Aquella confusión estaba provocada por similitudes entre los dos interiores. Uno de los cofres que veía antes en el bulevar Montmartre adornaba ahora el comedor de Rosanette; el otro, el salón de la señora Arnoux. En las dos casas, los servicios de mesa eran parecidos, y hasta se encontraba la misma gorra de terciopelo andando por las butacas: después, una multitud de regalos, de pantallas, de cajas, de abanicos, iban y venían de casa de la amante a casa de la esposa, porque, sin la menor dificultad, Arnoux muchas veces le recogía a la una lo que le había dado, para dárselo a la otra.

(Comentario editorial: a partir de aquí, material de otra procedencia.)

(* ===== verification/MpnDivN.v ===== *)
(** * Schoolbook division (mpn_div_qr_pi1, mpn_div_qr_preinv and mpn_div_qr of mini-gmp.c)

    The proof that the loop of mpn_div_qr_pi1 finds one limb of the quotient
    per turn, and the theorem on mpn_div_qr for divisors of any length. *)

From S2P Require Import Prelude Limbs Mpn Invert MpnDiv.

(** ** One limb of the quotient *)

(** The largest limb is right when the two highest limbs of the dividend are
    those of the divisor. *)
Lemma quotient_max P d1 d0 dl xl :
  0 < P → 0 < d1 → 0 ≤ d0 → 0 ≤ dl < P → 0 ≤ xl →
  0 ≤ (d1 * B + d0) * (B * P) + xl - (B - 1) * ((d1 * B + d0) * P + dl).
Proof.
  intros. assert ((B - 1) * dl ≤ (B - 1) * P) by (apply Z.mul_le_mono_nonneg_l; unfold B in *; lia).
  assert (1 * (B * P) ≤ d1 * (B * P)) by (apply Z.mul_le_mono_nonneg_r; unfold B in *; lia).
  assert (0 ≤ d0 * P) by (apply Z.mul_nonneg_nonneg; lia). lia.
Qed.

(** The quotient of the three highest limbs by two is at most one too large. *)
Lemma quotient_3by2 P d dl x q r l l' cy :
  0 < P → 0 < d → P * cy ≤ d * P + dl → 0 ≤ dl < P → 0 ≤ r < d → 0 ≤ l' < P →
  x = q * d + r → l' - P * cy = l - dl * q →
  let X := x * P + l in let D := d * P + dl in
  X - q * D = (r - cy) * P + l' ∧ - D ≤ X - q * D ∧ (0 ≤ cy → X - q * D < D).
Proof.
  intros HP Hd Hcy Hdl Hr Hl E El X D.
  assert (X - q * D = (r - cy) * P + l') as EX.
  { assert (l = l' - P * cy + dl * q) as -> by lia. unfold X, D. rewrite E. ring. }
  assert (0 ≤ r * P) by (apply Z.mul_nonneg_nonneg; lia).
  split_and!; [done|rewrite EX; unfold D; lia|]. intros Hc. rewrite EX. unfold D.
  assert (0 ≤ P * cy) by (apply Z.mul_nonneg_nonneg; lia).
  assert ((r + 1) * P ≤ d * P) by (apply Z.mul_le_mono_nonneg_r; lia). lia.
Qed.

(** Numbers in a range that agree modulo its length. *)
Lemma equal_mod x y n k : 0 ≤ x < n → 0 ≤ y < n → x = y + k * n → x = y.
Proof. intros. assert (k = 0) as -> by nia. lia. Qed.

(** The borrow of two limbs minus one. *)
Lemma borrow_pair n1 n0 cy :
  limb n1 → limb n0 → limb cy →
  let cy1 := b2l (n0 <? cy) in
  let cf := b2l (n1 <? cy1) in
  n1 * B + n0 - cy = lsub n1 cy1 * B + lsub n0 cy - cf * (B * B) ∧ limb (lsub n1 cy1) ∧ limb (lsub n0 cy) ∧ (cf = 0 ∨ cf = 1).
Proof.
  intros H1 H0 Hc. cbv zeta. split_and!; try apply limb_u64.
  - destruct (Z.ltb_spec n0 cy); simpl; [destruct (Z.ltb_spec n1 1)|destruct (Z.ltb_spec n1 0)]; simpl; limb_lia.
  - unfold b2l. case_match; auto.
Qed.

(** The divisor added back after a borrow. *)
Lemma add_back P d1 d0 dl n1 n0 l X q D c v :
  0 < P → limb q → 0 ≤ X → D = (d1 * B + d0) * P + dl → 0 ≤ D < B * (B * P) → - D ≤ X - q * D →
  limb n1 → limb n0 → 0 ≤ l < P → 0 ≤ v < B * P →
  X - q * D = (n1 * B + n0 - 1 * (B * B)) * P + l → v + B * P * c = l + P * n0 + (dl + P * d0) →
  X = lsub q 1 * D + (ladd n1 (ladd d1 c) * (B * P) + v) ∧ ladd n1 (ladd d1 c) * (B * P) + v < D.
Proof.
  intros HP Hq HX ED HD HX1 Hn1 Hn0 Hl Hv EX Ev.
  assert (X - q * D < 0) as Hneg.
  { rewrite EX. assert ((n1 * B + n0 - 1 * (B * B)) * P ≤ (-1) * P); [|lia].
    apply Z.mul_le_mono_nonneg_r; [lia|]. pose proof (limb_pair_lt n1 n0 Hn1 Hn0). lia. }
  assert (lsub q 1 = q - 1) as ->.
  { assert (1 ≤ q) by (destruct (Z.eq_dec q 0) as [->|]; unfold limb in *; lia). apply u64_small. change SIZE_MOD with B. unfold limb in *. lia. }
  pose proof (limb_u64 (n1 + u64 (d1 + c))) as Hu. unfold ladd in *. rewrite u64_add_r in *.
  assert (n1 + (d1 + c) = u64 (n1 + (d1 + c)) + B * ((n1 + (d1 + c)) / B)) as Em
    by (pose proof (Z.div_mod (n1 + (d1 + c)) B ltac:(done)); unfold u64; change SIZE_MOD with B; lia).
  set (n1' := u64 (n1 + (d1 + c))) in *. set (h := (n1 + (d1 + c)) / B) in *. clearbody n1' h.
  assert (0 ≤ n1' * (B * P) + v < B * (B * P)) as HY.
  { unfold limb in Hu. assert (0 ≤ n1' * (B * P)) by (apply Z.mul_nonneg_nonneg; unfold B in *; lia).
    assert (n1' * (B * P) ≤ (B - 1) * (B * P)) by (apply Z.mul_le_mono_nonneg_r; unfold B in *; lia). lia. }
  assert (X - (q - 1) * D = n1' * (B * P) + v) as EY; [|split; lia].
  apply (equal_mod _ _ (B * (B * P)) (h - 1)); [lia|done|].
  replace (X - (q - 1) * D) with (X - q * D + D) by ring. rewrite EX, ED.
  assert (v = l + P * n0 + (dl + P * d0) - B * P * c) as -> by lia.
  assert (n1' = n1 + (d1 + c) - B * h) as -> by lia. ring.
Qed.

La mariscala se reía con Frédéric de sus malas maneras. Un domingo, después de comer, le llevó detrás de la puerta y le enseñó en su paletó un papel de pasteles que acababa de escamotear en la mesa para regalárselos, sin duda, a sus chiquillos; Arnoux se entregaba a travesuras rayanas en la indecencia. Era para él un deber defraudar los consumos; jamás iba al teatro pagando; con un billete inferior pretendía ocupar un puesto superior, y contaba como excelente farsa que tenía costumbre en los baños fríos de echar en la hucha del mozo un botón de calzoncillos en vez de una pieza de diez céntimos. A pesar de todas aquellas cosas, la mariscala le amaba.

Un día, sin embargo, le dijo a Frédéric hablándole de Arnoux:

—Me fastidia; ya tengo bastante; tanto peor para él; ya encontraré otro.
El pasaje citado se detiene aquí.